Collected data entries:
"""

(* ===== verification/States.v ===== *)
(** The public state machines: [jobs/states.py], [downloads/states.py],
    [downloads/progress.py] and [payments/states.py].

    A [StrEnum] member is its string value, so a guard that accepts a member or
    a string is a function of the string, and parsing the value of a member
    gives the member back. *)

From S2P Require Export Policy.

Local Open Scope string_scope.
Local Open Scope Z_scope.

(** ** Media-inspection jobs *)
Module JobStates.

(** Source: backend/src/fetchnow/jobs/states.py:10-17 [MediaJobState] *)
Inductive MediaJobState := QUEUED | INSPECTING | INSPECTED | FAILED | EXPIRED.

#[global] Instance MediaJobState_eq_dec : EqDecision MediaJobState.
Proof. solve_decision. Defined.

(** Source: backend/src/fetchnow/jobs/states.py:10-17 [MediaJobState] *)
Definition value (s : MediaJobState) : string :=
  match s with
  | QUEUED => "queued"
  | INSPECTING => "inspecting"
  | INSPECTED => "inspected"
  | FAILED => "failed"
  | EXPIRED => "expired"
  end.

(** Source: backend/src/fetchnow/jobs/states.py:10-17 [MediaJobState] *)
Definition members : list MediaJobState := [QUEUED; INSPECTING; INSPECTED; FAILED; EXPIRED].

(** Source: backend/src/fetchnow/jobs/states.py:10-17 [MediaJobState]
    [MediaJobState(raw)]: [None] is the [ValueError]. *)
Definition parse (raw : string) : option MediaJobState :=
  find (fun s => bool_decide (value s = raw)) members.

(** Source: backend/src/fetchnow/jobs/states.py:21-39 [_ALLOWED_TRANSITIONS] *)
Definition allowed_transitions (s : MediaJobState) : list MediaJobState :=
  match s with
  | QUEUED => [INSPECTING; EXPIRED]
  | INSPECTING => [QUEUED; INSPECTED; FAILED; EXPIRED]
  | INSPECTED => [EXPIRED]
  | FAILED => [EXPIRED]
  | EXPIRED => []
  end.

(** Source: backend/src/fetchnow/jobs/states.py:42-68 [assert_transition] *)
Definition assert_transition (from_state to_state : string) : exn + unit :=
  match parse from_state, parse to_state with
  | Some src, Some dst =>
      if bool_decide (dst ∈ allowed_transitions src) then inr tt
      else inl (job_error JOB_INTERNAL_ERROR "ILLEGAL_STATE_TRANSITION")
  | _, _ => inl (job_error JOB_INTERNAL_ERROR "UNKNOWN_JOB_STATE")
  end.

(** Source: backend/src/fetchnow/jobs/states.py:71-81 [is_terminal] *)
Definition is_terminal (state : string) : bool :=
  match parse state with
  | None => true
  | Some v => bool_decide (v ∈ [INSPECTED; FAILED; EXPIRED])
  end.

Lemma job_parse_value s : parse (value s) = Some s.
Proof. by destruct s. Qed.

Lemma job_assert_transition_spec a b :
  assert_transition (value a) (value b) =
  if bool_decide (b ∈ allowed_transitions a) then inr tt
  else inl (job_error JOB_INTERNAL_ERROR "ILLEGAL_STATE_TRANSITION").
Proof. unfold assert_transition. by rewrite !job_parse_value. Qed.

End JobStates.

(** ** Media-download jobs *)
Module DownloadStates.

(** Source: backend/src/fetchnow/downloads/states.py:10-24 [MediaDownloadJobState] *)
Inductive MediaDownloadJobState := QUEUED | DOWNLOADING | READY | FAILED | CANCELLED | EXPIRED.

#[global] Instance MediaDownloadJobState_eq_dec : EqDecision MediaDownloadJobState.
Proof. solve_decision. Defined.

(** Source: backend/src/fetchnow/downloads/states.py:10-24 [MediaDownloadJobState] *)
Definition value (s : MediaDownloadJobState) : string :=
  match s with
  | QUEUED => "queued"
  | DOWNLOADING => "downloading"
  | READY => "ready"
  | FAILED => "failed"
  | CANCELLED => "cancelled"
  | EXPIRED => "expired"
  end.

(** Source: backend/src/fetchnow/downloads/states.py:10-24 [MediaDownloadJobState] *)
Definition members : list MediaDownloadJobState :=
  [QUEUED; DOWNLOADING; READY; FAILED; CANCELLED; EXPIRED].

(** Source: backend/src/fetchnow/downloads/states.py:10-24 [MediaDownloadJobState] *)
Definition parse (raw : string) : option MediaDownloadJobState :=
  find (fun s => bool_decide (value s = raw)) members.

(** Source: backend/src/fetchnow/downloads/states.py:29-37 [PR9_STORED_PUBLIC_STATES] *)
Definition PR9_STORED_PUBLIC_STATES : list MediaDownloadJobState :=
  [QUEUED; DOWNLOADING; READY; FAILED; EXPIRED].

(** Source: backend/src/fetchnow/downloads/states.py:65-86 [_ALLOWED_TRANSITIONS] *)
Definition allowed_transitions (s : MediaDownloadJobState) : list MediaDownloadJobState :=
  match s with
  | QUEUED => [DOWNLOADING; CANCELLED; EXPIRED]
  | DOWNLOADING => [QUEUED; READY; FAILED; CANCELLED; EXPIRED]
  | READY => [EXPIRED]
  | FAILED => [EXPIRED]
  | CANCELLED => [EXPIRED]
  | EXPIRED => []
  end.

(** Source: backend/src/fetchnow/downloads/states.py:89-115 [assert_transition] *)
Definition assert_transition (from_state to_state : string) : exn + unit :=
  match parse from_state, parse to_state with
  | Some src, Some dst =>
      if bool_decide (dst ∈ allowed_transitions src) then inr tt
      else inl (download_error DOWNLOAD_INTERNAL_ERROR "ILLEGAL_STATE_TRANSITION")
  | _, _ => inl (download_error DOWNLOAD_INTERNAL_ERROR "UNKNOWN_DOWNLOAD_STATE")
  end.

(** Source: backend/src/fetchnow/downloads/states.py:118-133 [is_terminal] *)
Definition is_terminal (state : string) : bool :=
  match parse state with
  | None => true
  | Some v => bool_decide (v ∈ [READY; FAILED; CANCELLED; EXPIRED])
  end.

Lemma download_parse_value s : parse (value s) = Some s.
Proof. by destruct s. Qed.

Lemma download_assert_transition_spec a b :
  assert_transition (value a) (value b) =
  if bool_decide (b ∈ allowed_transitions a) then inr tt
  else inl (download_error DOWNLOAD_INTERNAL_ERROR "ILLEGAL_STATE_TRANSITION").
Proof. unfold assert_transition. by rewrite !download_parse_value. Qed.

End DownloadStates.

(** ** Download progress stages *)
Module Progress.

(** Source: backend/src/fetchnow/downloads/progress.py:11-25 [DownloadProgressStage] *)
Inductive DownloadProgressStage :=
| QUEUED | INSPECTING | DOWNLOADING_VIDEO | DOWNLOADING_AUDIO | MUXING | VERIFYING
| PUBLISHING | RETRYING | READY | FAILED | CANCELLED | EXPIRED.

#[global] Instance DownloadProgressStage_eq_dec : EqDecision DownloadProgressStage.
Proof. solve_decision. Defined.

(** Source: backend/src/fetchnow/downloads/progress.py:11-25 [DownloadProgressStage] *)
Definition value (s : DownloadProgressStage) : string :=
  match s with
  | QUEUED => "queued"
  | INSPECTING => "inspecting"
  | DOWNLOADING_VIDEO => "downloading_video"
  | DOWNLOADING_AUDIO => "downloading_audio"
  | MUXING => "muxing"
  | VERIFYING => "verifying"
  | PUBLISHING => "publishing"
  | RETRYING => "retrying"
  | READY => "ready"
  | FAILED => "failed"
  | CANCELLED => "cancelled"
  | EXPIRED => "expired"
  end.

(** Source: backend/src/fetchnow/downloads/progress.py:11-25 [DownloadProgressStage] *)
Definition members : list DownloadProgressStage :=
  [QUEUED; INSPECTING; DOWNLOADING_VIDEO; DOWNLOADING_AUDIO; MUXING; VERIFYING;
   PUBLISHING; RETRYING; READY; FAILED; CANCELLED; EXPIRED].

(** Source: backend/src/fetchnow/downloads/progress.py:11-25 [DownloadProgressStage] *)
Definition parse (raw : string) : option DownloadProgressStage :=
  find (fun s => bool_decide (value s = raw)) members.

(** Source: backend/src/fetchnow/downloads/progress.py:28-35 [TERMINAL_PROGRESS] *)
Definition TERMINAL_PROGRESS : list DownloadProgressStage :=
  [READY; FAILED; CANCELLED; EXPIRED].

(** Source: backend/src/fetchnow/downloads/progress.py:37-48 [ACTIVE_PROGRESS] *)
Definition ACTIVE_PROGRESS : list DownloadProgressStage :=
  [QUEUED; INSPECTING; DOWNLOADING_VIDEO; DOWNLOADING_AUDIO; MUXING; VERIFYING;
   PUBLISHING; RETRYING].

(** Source: backend/src/fetchnow/downloads/progress.py:50-132 [_ALLOWED] *)
Definition allowed (s : DownloadProgressStage) : list DownloadProgressStage :=
  match s with
  | QUEUED => [INSPECTING; DOWNLOADING_VIDEO; CANCELLED; EXPIRED; FAILED]
  | INSPECTING =>
      [DOWNLOADING_VIDEO; DOWNLOADING_AUDIO; RETRYING; FAILED; CANCELLED; EXPIRED]
  | DOWNLOADING_VIDEO =>
      [DOWNLOADING_AUDIO; MUXING; VERIFYING; PUBLISHING; RETRYING; FAILED;
       CANCELLED; EXPIRED]
  | DOWNLOADING_AUDIO =>
      [MUXING; PUBLISHING; RETRYING; FAILED; CANCELLED; EXPIRED]
  | MUXING => [VERIFYING; RETRYING; FAILED; CANCELLED; EXPIRED]
  | VERIFYING => [PUBLISHING; RETRYING; FAILED; CANCELLED; EXPIRED]
  | PUBLISHING => [READY; RETRYING; FAILED; CANCELLED; EXPIRED]
  | RETRYING => [QUEUED; INSPECTING; FAILED; CANCELLED; EXPIRED]
  | READY => [EXPIRED]
  | FAILED => [EXPIRED]
  | CANCELLED => [EXPIRED]
  | EXPIRED => []
  end.

(** Source: backend/src/fetchnow/downloads/progress.py:135-144 [parse_progress_stage] *)
Definition parse_progress_stage (raw : string) : exn + DownloadProgressStage :=
  match parse raw with
  | Some s => inr s
  | None => inl (download_error DOWNLOAD_INTERNAL_ERROR "UNKNOWN_PROGRESS_STAGE")
  end.

(** Source: backend/src/fetchnow/downloads/progress.py:151-169 [assert_progress_transition] *)
Definition assert_progress_transition (from_stage to_stage : string) : exn + unit :=
  match parse_progress_stage from_stage with
  | inl e => inl e
  | inr src =>
      match parse_progress_stage to_stage with
      | inl e => inl e
      | inr dst =>
          if bool_decide (src = dst) then inr tt
          else if bool_decide (src ∈ TERMINAL_PROGRESS) && negb (bool_decide (dst ∈ allowed src))
          then inl (download_error DOWNLOAD_INTERNAL_ERROR "TERMINAL_PROGRESS_IMMUTABLE")
          else if negb (bool_decide (dst ∈ allowed src))
          then inl (download_error DOWNLOAD_INTERNAL_ERROR "ILLEGAL_PROGRESS_TRANSITION")
          else inr tt
      end
  end.

(** Source: backend/src/fetchnow/downloads/progress.py:172-191 [progress_for_public_state] *)
Definition progress_for_public_state (state : string) : DownloadProgressStage :=
  match DownloadStates.parse state with
  | None => FAILED
  | Some v =>
      match v with
      | DownloadStates.QUEUED => QUEUED
      | DownloadStates.DOWNLOADING => INSPECTING
      | DownloadStates.READY => READY
      | DownloadStates.FAILED => FAILED
      | DownloadStates.CANCELLED => CANCELLED
      | DownloadStates.EXPIRED => EXPIRED
      end
  end.

Lemma stage_parse_value s : parse (value s) = Some s.
Proof. by destruct s. Qed.

Lemma assert_progress_transition_spec a b :
  assert_progress_transition (value a) (value b) = inr tt <-> a = b \/ b ∈ allowed a.
Proof.
  unfold assert_progress_transition, parse_progress_stage. rewrite !stage_parse_value.
  case_bool_decide as E; [naive_solver|].
  destruct (bool_decide (b ∈ allowed a)) eqn:Eb; cbn.
  - apply bool_decide_eq_true in Eb. rewrite andb_false_r. tauto.
  - apply bool_decide_eq_false in Eb. rewrite andb_true_r.
    destruct (bool_decide (a ∈ TERMINAL_PROGRESS)); split; (discriminate || tauto).
Qed.

End Progress.

(** Source: backend/src/fetchnow/downloads/states.py:40-50 [is_stored_cancelled] *)
Definition is_stored_cancelled (public_state : DownloadStates.MediaDownloadJobState)
    (progress_stage : Progress.DownloadProgressStage) (cancel_requested_at : option time) : bool :=
  bool_decide (public_state = DownloadStates.EXPIRED) &&
  bool_decide (progress_stage = Progress.CANCELLED) &&
  is_some cancel_requested_at.

(** Source: backend/src/fetchnow/downloads/states.py:53-61 [project_public_state] *)
Definition project_public_state (public_state : DownloadStates.MediaDownloadJobState)
    (progress_stage : Progress.DownloadProgressStage) (cancel_requested_at : option time)
  : DownloadStates.MediaDownloadJobState :=
  if is_stored_cancelled public_state progress_stage cancel_requested_at
  then DownloadStates.CANCELLED else public_state.

(** ** Payment orders *)
Module PaymentStates.

(** Source: backend/src/fetchnow/payments/states.py:8-12 [PaymentOrderState] *)
Inductive PaymentOrderState := CREATED | PENDING | PAID | EXPIRED.

#[global] Instance PaymentOrderState_eq_dec : EqDecision PaymentOrderState.
Proof. solve_decision. Defined.

(** Source: backend/src/fetchnow/payments/states.py:15-24 [_ALLOWED] *)
Definition allowed (s : PaymentOrderState) : list PaymentOrderState :=
  match s with
  | CREATED => [PENDING; EXPIRED]
  | PENDING => [PAID; EXPIRED]
  | PAID => []
  | EXPIRED => []
  end.

(** Source: backend/src/fetchnow/payments/states.py:8-12 [PaymentOrderState] *)
Definition value (s : PaymentOrderState) : string :=
  match s with
  | CREATED => "created"
  | PENDING => "pending"
  | PAID => "paid"
  | EXPIRED => "expired"
  end.

(** Source: backend/src/fetchnow/payments/states.py:8-12 [PaymentOrderState] *)
Definition parse (raw : string) : option PaymentOrderState :=
  find (fun s => bool_decide (value s = raw)) [CREATED; PENDING; PAID; EXPIRED].

(** Source: backend/src/fetchnow/payments/states.py:27-33 [assert_payment_transition] *)
Definition assert_payment_transition (source : string) (target : PaymentOrderState)
  : exn + unit :=
  match parse source with
  | None => inl (ValueError "unknown payment order state")
  | Some current =>
      if bool_decide (target ∈ allowed current) then inr tt
      else inl (ValueError "illegal payment order state transition")
  end.

Lemma payment_parse_value s : parse (value s) = Some s.
Proof. by destruct s. Qed.

End PaymentStates.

"""

**Task directions:** Wherever the string "RETRYING" appears in the records, copy the whole line.

**Completed task:**
| PUBLISHING | RETRYING | READY | FAILED | CANCELLED | EXPIRED.
  | RETRYING => "retrying"
   PUBLISHING; RETRYING; READY; FAILED; CANCELLED; EXPIRED].
   PUBLISHING; RETRYING].
      [DOWNLOADING_VIDEO; DOWNLOADING_AUDIO; RETRYING; FAILED; CANCELLED; EXPIRED]
      [DOWNLOADING_AUDIO; MUXING; VERIFYING; PUBLISHING; RETRYING; FAILED;
      [MUXING; PUBLISHING; RETRYING; FAILED; CANCELLED; EXPIRED]
  | MUXING => [VERIFYING; RETRYING; FAILED; CANCELLED; EXPIRED]
  | VERIFYING => [PUBLISHING; RETRYING; FAILED; CANCELLED; EXPIRED]
  | PUBLISHING => [READY; RETRYING; FAILED; CANCELLED; EXPIRED]
  | RETRYING => [QUEUED; INSPECTING; FAILED; CANCELLED; EXPIRED]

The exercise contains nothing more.